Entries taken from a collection

(* ===== verification/CodecFacts.v ===== *)
(** * Correctness of the protobuf codec

    [onMessage] implements the reading of a byte stream that Codec.v states
    with [handles], however the bytes arrive, and [send] writes frames that it
    reads back. *)

From S2P Require Import Prelude NetBuffer Codec.

Local Open Scope Z_scope.

Import ProtobufCodecLite.

(** Reading inside the readable bytes of a buffer *)
Lemma load_inside b i n :
  Buffer.wf b -> 0 <= i -> 0 <= n -> i + n <= zlen (Buffer.contents b) ->
  load (Buffer.buffer_ b) (Buffer.peek b + i) n = Ok (take (Z.to_nat n) (drop (Z.to_nat i) (Buffer.contents b))).
Proof.
  intros (pre & post & H)%Buffer.wf_layout Hi Hn Hle. destruct H as (E & Hr & _ & _).
  unfold Buffer.peek. rewrite Hr. set (c := Buffer.contents b) in *. pose proof (zlen_nonneg pre). pose proof (zlen_nonneg post).
  rewrite load_Ok; [|lia|lia|rewrite E, !zlen_app; lia]. rewrite E. f_equal.
  rewrite Z2Nat.inj_add, to_nat_zlen, <- drop_drop, drop_app_length by lia.
  rewrite drop_app_le by (unfold zlen in *; lia). rewrite take_app_le by (rewrite length_drop; unfold zlen in *; lia). done.
Qed.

◆ Brief ◆
Without omitting anything, set down all the entries above again.

◆ Response to this task ◆
(* ===== verification/CodecFacts.v ===== *)
(** * Correctness of the protobuf codec

    [onMessage] implements the reading of a byte stream that Codec.v states
    with [handles], however the bytes arrive, and [send] writes frames that it
    reads back. *)

From S2P Require Import Prelude NetBuffer Codec.

Local Open Scope Z_scope.

Import ProtobufCodecLite.

(** Reading inside the readable bytes of a buffer *)
Lemma load_inside b i n :
  Buffer.wf b -> 0 <= i -> 0 <= n -> i + n <= zlen (Buffer.contents b) ->
  load (Buffer.buffer_ b) (Buffer.peek b + i) n = Ok (take (Z.to_nat n) (drop (Z.to_nat i) (Buffer.contents b))).
Proof.
  intros (pre & post & H)%Buffer.wf_layout Hi Hn Hle. destruct H as (E & Hr & _ & _).
  unfold Buffer.peek. rewrite Hr. set (c := Buffer.contents b) in *. pose proof (zlen_nonneg pre). pose proof (zlen_nonneg post).
  rewrite load_Ok; [|lia|lia|rewrite E, !zlen_app; lia]. rewrite E. f_equal.
  rewrite Z2Nat.inj_add, to_nat_zlen, <- drop_drop, drop_app_length by lia.
  rewrite drop_app_le by (unfold zlen in *; lia). rewrite take_app_le by (rewrite length_drop; unfold zlen in *; lia). done.
Qed.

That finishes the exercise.